SCI 405 Week 7
This week, we are going to return to the topic of death. The first time we spoke about this topic, we explored physician assisted suicide. This week, we are going to look at how we make decisions for those who can no longer decide for themselves.
Read Chapter 2 and 13 and at least ONE of the other cases that involve individuals who are in comas or who are mentally ill or elderly and incompetent (unable to make decisions for themselves).
Take the viewpoint of Society or Government or Families or Individuals and discuss the rights, responsibilities and bioethics involved in discontinuing life sustaining treatment at the end of life.
Please use source: Book: Medical Ethics – Accounts of Ground Breaking cases, 6 Edition. by Gregory E. Pence
Respond to the other 2 students with your own opinion and comments 2-3 sentences each:
I am completely by the way Terry’s parents went full force in appeals to keep their vegetated daughter alive. She didn’t have a proxy and her husband was appointed guardian with good reason. Not one single appointed guardian found that he was doing all the right and proper things regarding her care. As her husband he had every right to request the tube be removes when the doctors said there is zero chance of improvement. I would do the same in his position. I do not have a living will or a proxy as of yet, but it sure is on my to do list. I belived that the parents although for the most part mean well and can’t fathom the idea of losing a child, if they are emacipated and married they really have no say. Now if the husband or guardian was found to be doing wrong by the person in vegetated state then I would concede that the parents be appointed as guardians.

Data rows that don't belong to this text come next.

(** ** Padded numbers compare as numbers *)

Lemma digit_compare x y :
  0 <= x < 10 -> 0 <= y < 10 -> Ascii.compare (digit_char x) (digit_char y) = (x ?= y).
Proof.
  intros Hx Hy.
  assert (forallb (fun p => bool_decide (Ascii.compare (digit_char p.1) (digit_char p.2) = (p.1 ?= p.2)))
            (list_prod (seqZ 0 10) (seqZ 0 10)) = true) as Hall by (vm_compute; reflexivity).
  rewrite forallb_forall in Hall. specialize (Hall (x, y)). apply bool_decide_eq_true in Hall; [done|].
  apply in_prod; apply list_elem_of_In, elem_of_seqZ; lia.
Qed.

Lemma pad_mod w v : pad w v = pad w (v mod 10 ^ Z.of_nat w).
Proof.
  revert v. induction w as [|w IH]; intros v; [done|]. cbn [pad]. f_equal.
  - f_equal. rewrite Nat2Z.inj_succ, Z.pow_succ_r by lia.
    rewrite (Z.mul_comm 10), Z.rem_mul_r by lia. rewrite (Z.mul_comm (10 ^ _)).
    rewrite Z.div_add by lia. rewrite (Z.div_small (v mod _)) by (apply Z.mod_pos_bound; lia).
    rewrite Z.add_0_l. by rewrite Zmod_mod.
  - rewrite (IH (v mod _)), (IH v). f_equal. rewrite Nat2Z.inj_succ, Z.pow_succ_r by lia.
    symmetry. apply Z.mod_mod_divide. exists 10. lia.
Qed.

Lemma pad_compare w a b s t :
  0 <= a < 10 ^ Z.of_nat w -> 0 <= b < 10 ^ Z.of_nat w ->
  String.compare (pad w a +:+ s) (pad w b +:+ t) =
  match a ?= b with Eq => String.compare s t | r => r end.
Proof.
  revert a b. induction w as [|w IH]; intros a b Ha Hb.
  { replace a with 0 by (simpl in *; lia). by replace b with 0 by (simpl in *; lia). }
  rewrite Nat2Z.inj_succ, Z.pow_succ_r in * by lia. cbn [pad]. rewrite !app_s_cons. cbn [String.compare].
  set (p := 10 ^ Z.of_nat w) in *. assert (0 < p) by (unfold p; lia).
  assert (0 <= a / p < 10 /\ 0 <= b / p < 10) as [Hqa Hqb].
  { split; (split; [apply Z.div_pos; lia|apply Z.div_lt_upper_bound; lia]). }
  rewrite digit_compare by (apply Z.mod_pos_bound; lia).
  rewrite (Z.mod_small (a / p)), (Z.mod_small (b / p)) by lia.
  pose proof (Z.div_mod a p ltac:(lia)). pose proof (Z.mod_pos_bound a p ltac:(lia)).
  pose proof (Z.div_mod b p ltac:(lia)). pose proof (Z.mod_pos_bound b p ltac:(lia)).
  rewrite (pad_mod w a), (pad_mod w b), IH by done. fold p.
  destruct (Z.compare_spec (a / p) (b / p)) as [Heq|Hlt|Hgt].
  - rewrite Heq in *. replace (a ?= b) with (a mod p ?= b mod p); [done|].
    destruct (Z.compare_spec (a mod p) (b mod p)); symmetry;
      [apply Z.compare_eq_iff|apply Z.compare_lt_iff|apply Z.compare_gt_iff]; lia.
  - replace (a ?= b) with Lt; [done|]. symmetry. apply Z.compare_lt_iff. nia.
  - replace (a ?= b) with Gt; [done|]. symmetry. apply Z.compare_gt_iff. nia.
Qed.

Definition year_ok (t : Time) : Prop := 0 <= Year t <= 9999.

Lemma appendInt_pad v w : 0 <= v < 10 ^ Z.of_nat w -> appendInt v w = pad w v.
Proof.
  intros Hv. unfold appendInt. destruct (Z.ltb_spec v 0); [lia|]. rewrite Z.abs_eq by lia.
  by rewrite (proj2 (Z.ltb_lt _ _)) by lia.
Qed.

Lemma days_in_le m y : days_in m y <= 31.
Proof. unfold days_in. repeat case_match; lia. Qed.

Lemma format_date_eq t :
  year_ok t -> exists y m d, civil_of_days (local_days t) = (y, m, d) /\
  0 <= y <= 9999 /\ 1 <= m <= 12 /\ 1 <= d <= days_in m y /\ days_of_civil y m d = local_days t /\
  format_date t = pad 4 y +:+ String "-" (pad 2 m +:+ String "-" (pad 2 d)).
Proof.
  unfold year_ok, Year, format_date. intros Hy. pose proof (civil_bounds (local_days t)) as Hb.
  destruct (civil_of_days (local_days t)) as [[y m] d] eqn:E. cbn [fst snd] in *. destruct Hb as (Hm & Hd & Hz).
  exists y, m, d. pose proof (days_in_le m y). rewrite !appendInt_pad by (simpl; lia).
  repeat split; (lia || done).
Qed.

Lemma format_clock_eq t :
  exists h m s, local_secs t = h * 3600 + m * 60 + s /\ 0 <= h <= 23 /\ 0 <= m <= 59 /\ 0 <= s <= 59 /\
  format_clock t = pad 2 h +:+ String ":" (pad 2 m +:+ String ":" (pad 2 s)).
Proof.
  unfold format_clock, local_secs.
  pose proof (Z.mod_pos_bound (t_sec t + t_off t) 86400 ltac:(lia)) as Hs.
  set (s := (t_sec t + t_off t) mod 86400) in *. clearbody s.
  exists (s / 3600), (s / 60 mod 60), (s mod 60).
  assert (s = s / 3600 * 3600 + s / 60 mod 60 * 60 + s mod 60 /\ 0 <= s / 3600 <= 23 /\
    0 <= s / 60 mod 60 <= 59 /\ 0 <= s mod 60 <= 59) as (H1 & H2 & H3 & H4) by div_lia.
  rewrite !appendInt_pad by (simpl; lia). done.
Qed.

(** The texts of dates and clocks compare as the instants do. *)
Lemma pad_compare_end w a b :
  0 <= a < 10 ^ Z.of_nat w -> 0 <= b < 10 ^ Z.of_nat w ->
  String.compare (pad w a) (pad w b) = (a ?= b).
Proof.
  intros Ha Hb. rewrite <- (app_s_nil (pad w a)), <- (app_s_nil (pad w b)), pad_compare by done.
  by destruct (a ?= b).
Qed.

Lemma format_date_compare t u :
  year_ok t -> year_ok u ->
  String.compare (format_date t) (format_date u) = (local_days t ?= local_days u).
Proof.
  intros Ht Hu. destruct (format_date_eq t Ht) as (y & m & d & E & Hy & Hm & Hd & _ & ->).
  destruct (format_date_eq u Hu) as (y' & m' & d' & E' & Hy' & Hm' & Hd' & _ & ->).
  pose proof (days_in_le m y). pose proof (days_in_le m' y').
  pose proof (civil_key_mono (local_days t) (local_days u)) as Hlt.
  pose proof (civil_key_mono (local_days u) (local_days t)) as Hgt.
  unfold civil_key in *. rewrite E, E' in *.
  rewrite pad_compare by (simpl; lia). cbn [String.compare]. 
  change (Ascii.compare "-" "-") with Eq. cbv iota.
  rewrite pad_compare by (simpl; lia). cbn [String.compare]. 
  change (Ascii.compare "-" "-") with Eq. cbv iota. rewrite pad_compare_end by (simpl; lia).
  destruct (Z.compare_spec (local_days t) (local_days u)) as [Heq|Hl|Hg].
  - rewrite Heq, E' in E. injection E as -> -> ->. by rewrite !Z.compare_refl.
  - specialize (Hlt Hl). 
    destruct (Z.compare_spec y y'), (Z.compare_spec m m'), (Z.compare_spec d d'); (done || lia).
  - specialize (Hgt Hg). 
    destruct (Z.compare_spec y y'), (Z.compare_spec m m'), (Z.compare_spec d d'); (done || lia).
Qed.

I do believe that the courts have the power to ensure the patient have someone who will do what is right and in the patients best interest regardless of inner feelings. It is very important that you put your feelings aside and think on behalf of the patient. Thus in this case twice the court appointed an additional guardian to oversee the husband and give the court their impartial statement regarding the patient. One of them was even a doctor as well as an attorney. I feel judge Greer did the right thing and ex-govenor Jeb Bush should have never gotten involved. I also agree that "terry’s law" was unconstitutional and am glad the judge presiding was smart enough to kill it and make it go away.
At the end of the day, a person who is in a vegetated state with no hope of improvement should have the right to be unplugged by the guardian so long it is in the patients best interest, otherwise I feel i would be inhumane to do it for selfish reasons , like inheritance or such things. People should cast themselves aside no matter how much it hurts and help the patient die gracefully and rightfully.
Karen Quinlan became comatose from drinking alcohol after taking either barbiturates or benzodiazepines, or both. Karen had also been dieting, and at admission, weighed only 115 pounds. Karen lost her brain from a synergistic reaction of barbiturates, benzodiazepines, and alcohol taken on an empty stomach. These drugs suppressed her breathing, caused loss of oxygen to her brain, and after 30 minutes, destroyed her higher brain. In the fall of 1975, the Quinlans decided that Karen would never regain consciousness, so they decided to remove the ventilator and let Karen’s body die. In April 1976, four months after the higher-court decision, a ventilator helped Karen Quinlan’s body breathe. In the Quinlan case, like the later Cruzan and Schiavo cases, it was unclear whether these women had really expressed a wish not to have their lives prolonged or whether the families just wished it so.Physicians Orders for Life Sustaining Treatment (POLST) in 2009 became a legally recognized document, similar to the widely used "do not resuscitate" (DNR) orders. POLST used for patients with a serious illness or whose life expectancy is a year or less, outlines a plan of care reflecting the patient’s wishes concerning medical treatment and interventions at life’s end. POLST encourages communication between physicians, patients, and others members of the health care team, facilities informed decision making and promotes accurate communication of patient wishes and physician orders across treatment settings and among healthcare providers. A physician will consider the values and preferences you express, as well as your medical condition and the effectiveness of available treatment options, in filling out the POLST form. Once signed, the POLST form contains valid medical orders that can be put into action when needed. The POLST form allows you and your physician to specify your preferences regarding the following: Resuscitation (commonly known as CPR) or DO NOT Resuscitate (DNR) POLST establishes a uniform system and easily identifiable means of communicating end-of-life treatment wishes to health care providers in any treatment setting.